**THE TASK**: Please output the section of the listing below that opens with the line containing "[Extended-Kalman-Filter-CTRV.py] (lines 406-507)" and closes with the line containing "320, 348, 365), and", exactly and with nothing else.

**MATERIAL TO PROCESS**:

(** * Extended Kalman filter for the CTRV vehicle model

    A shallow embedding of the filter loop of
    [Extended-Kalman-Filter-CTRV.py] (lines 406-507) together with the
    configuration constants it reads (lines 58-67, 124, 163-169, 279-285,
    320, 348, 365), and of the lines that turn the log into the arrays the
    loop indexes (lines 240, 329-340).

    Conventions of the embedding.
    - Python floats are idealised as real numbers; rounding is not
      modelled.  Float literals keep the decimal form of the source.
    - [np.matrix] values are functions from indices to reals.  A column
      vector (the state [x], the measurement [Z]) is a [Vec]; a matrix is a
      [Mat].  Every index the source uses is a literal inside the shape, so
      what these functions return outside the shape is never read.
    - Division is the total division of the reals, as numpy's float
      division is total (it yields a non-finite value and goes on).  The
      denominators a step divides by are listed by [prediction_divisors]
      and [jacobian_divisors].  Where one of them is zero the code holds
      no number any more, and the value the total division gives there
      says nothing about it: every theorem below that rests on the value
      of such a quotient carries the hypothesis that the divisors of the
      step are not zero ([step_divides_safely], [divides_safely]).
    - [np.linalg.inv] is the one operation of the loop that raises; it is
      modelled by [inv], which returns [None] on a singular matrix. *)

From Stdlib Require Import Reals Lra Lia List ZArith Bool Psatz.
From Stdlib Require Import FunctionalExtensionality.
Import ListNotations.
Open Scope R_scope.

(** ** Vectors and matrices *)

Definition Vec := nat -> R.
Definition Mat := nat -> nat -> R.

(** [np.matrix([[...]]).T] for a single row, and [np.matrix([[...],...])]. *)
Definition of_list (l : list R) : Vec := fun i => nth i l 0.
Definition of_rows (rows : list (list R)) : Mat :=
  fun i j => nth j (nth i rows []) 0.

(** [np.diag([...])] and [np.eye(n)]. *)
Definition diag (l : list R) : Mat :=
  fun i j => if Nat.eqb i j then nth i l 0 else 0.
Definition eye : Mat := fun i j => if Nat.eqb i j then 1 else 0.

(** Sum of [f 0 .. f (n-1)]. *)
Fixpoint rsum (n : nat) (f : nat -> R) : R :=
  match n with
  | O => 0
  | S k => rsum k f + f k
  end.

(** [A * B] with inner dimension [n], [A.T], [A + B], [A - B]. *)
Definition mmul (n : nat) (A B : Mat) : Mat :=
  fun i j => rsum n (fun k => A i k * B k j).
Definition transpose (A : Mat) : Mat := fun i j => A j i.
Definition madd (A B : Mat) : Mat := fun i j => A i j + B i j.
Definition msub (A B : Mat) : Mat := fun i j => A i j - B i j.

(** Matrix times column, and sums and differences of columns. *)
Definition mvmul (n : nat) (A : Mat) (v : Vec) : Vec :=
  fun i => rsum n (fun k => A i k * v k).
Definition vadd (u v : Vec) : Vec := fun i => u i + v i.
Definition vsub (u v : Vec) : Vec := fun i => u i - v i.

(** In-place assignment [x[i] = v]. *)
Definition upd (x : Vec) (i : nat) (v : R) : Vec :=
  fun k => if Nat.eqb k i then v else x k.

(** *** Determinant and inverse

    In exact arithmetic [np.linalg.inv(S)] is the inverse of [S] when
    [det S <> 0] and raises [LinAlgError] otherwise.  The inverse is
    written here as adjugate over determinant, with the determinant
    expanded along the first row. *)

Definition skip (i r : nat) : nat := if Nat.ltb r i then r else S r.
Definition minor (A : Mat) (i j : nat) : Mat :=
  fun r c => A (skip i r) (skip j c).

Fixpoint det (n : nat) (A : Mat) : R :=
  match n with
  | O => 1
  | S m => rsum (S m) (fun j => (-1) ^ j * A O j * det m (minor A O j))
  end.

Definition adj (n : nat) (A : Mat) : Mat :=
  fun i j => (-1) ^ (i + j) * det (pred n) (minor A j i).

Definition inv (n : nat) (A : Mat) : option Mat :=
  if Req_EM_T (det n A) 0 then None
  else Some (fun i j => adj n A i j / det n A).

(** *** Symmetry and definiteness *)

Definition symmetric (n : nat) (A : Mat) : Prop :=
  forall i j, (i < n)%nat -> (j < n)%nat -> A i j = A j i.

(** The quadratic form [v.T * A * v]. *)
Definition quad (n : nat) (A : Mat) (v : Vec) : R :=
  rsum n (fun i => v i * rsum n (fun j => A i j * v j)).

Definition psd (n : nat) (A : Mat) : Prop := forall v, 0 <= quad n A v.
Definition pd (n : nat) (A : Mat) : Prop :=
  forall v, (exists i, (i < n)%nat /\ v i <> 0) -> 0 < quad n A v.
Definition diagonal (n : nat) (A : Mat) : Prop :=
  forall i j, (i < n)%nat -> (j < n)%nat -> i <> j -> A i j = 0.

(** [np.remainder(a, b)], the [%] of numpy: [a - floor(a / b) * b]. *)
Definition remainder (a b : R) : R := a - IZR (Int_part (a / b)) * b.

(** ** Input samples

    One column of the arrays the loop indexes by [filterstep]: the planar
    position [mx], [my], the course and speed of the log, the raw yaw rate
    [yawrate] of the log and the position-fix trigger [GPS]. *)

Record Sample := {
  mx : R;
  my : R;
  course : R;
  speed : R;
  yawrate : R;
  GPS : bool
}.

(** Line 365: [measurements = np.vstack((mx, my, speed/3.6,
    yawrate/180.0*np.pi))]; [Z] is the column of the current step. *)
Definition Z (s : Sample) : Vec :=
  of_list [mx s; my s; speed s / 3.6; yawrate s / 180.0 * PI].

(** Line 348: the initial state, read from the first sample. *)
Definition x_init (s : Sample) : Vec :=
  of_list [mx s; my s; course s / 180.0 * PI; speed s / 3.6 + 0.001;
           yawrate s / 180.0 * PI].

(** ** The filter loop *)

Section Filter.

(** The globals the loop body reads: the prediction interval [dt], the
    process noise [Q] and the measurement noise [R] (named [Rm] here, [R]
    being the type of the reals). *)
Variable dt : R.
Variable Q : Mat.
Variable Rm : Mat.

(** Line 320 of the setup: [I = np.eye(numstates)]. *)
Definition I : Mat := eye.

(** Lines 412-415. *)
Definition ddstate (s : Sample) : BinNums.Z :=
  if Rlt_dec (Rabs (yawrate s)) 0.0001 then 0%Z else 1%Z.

**SOLUTION TO THE EXERCISE**:
    [Extended-Kalman-Filter-CTRV.py] (lines 406-507) together with the
    configuration constants it reads (lines 58-67, 124, 163-169, 279-285,
    320, 348, 365), and of the lines that turn the log into the arrays the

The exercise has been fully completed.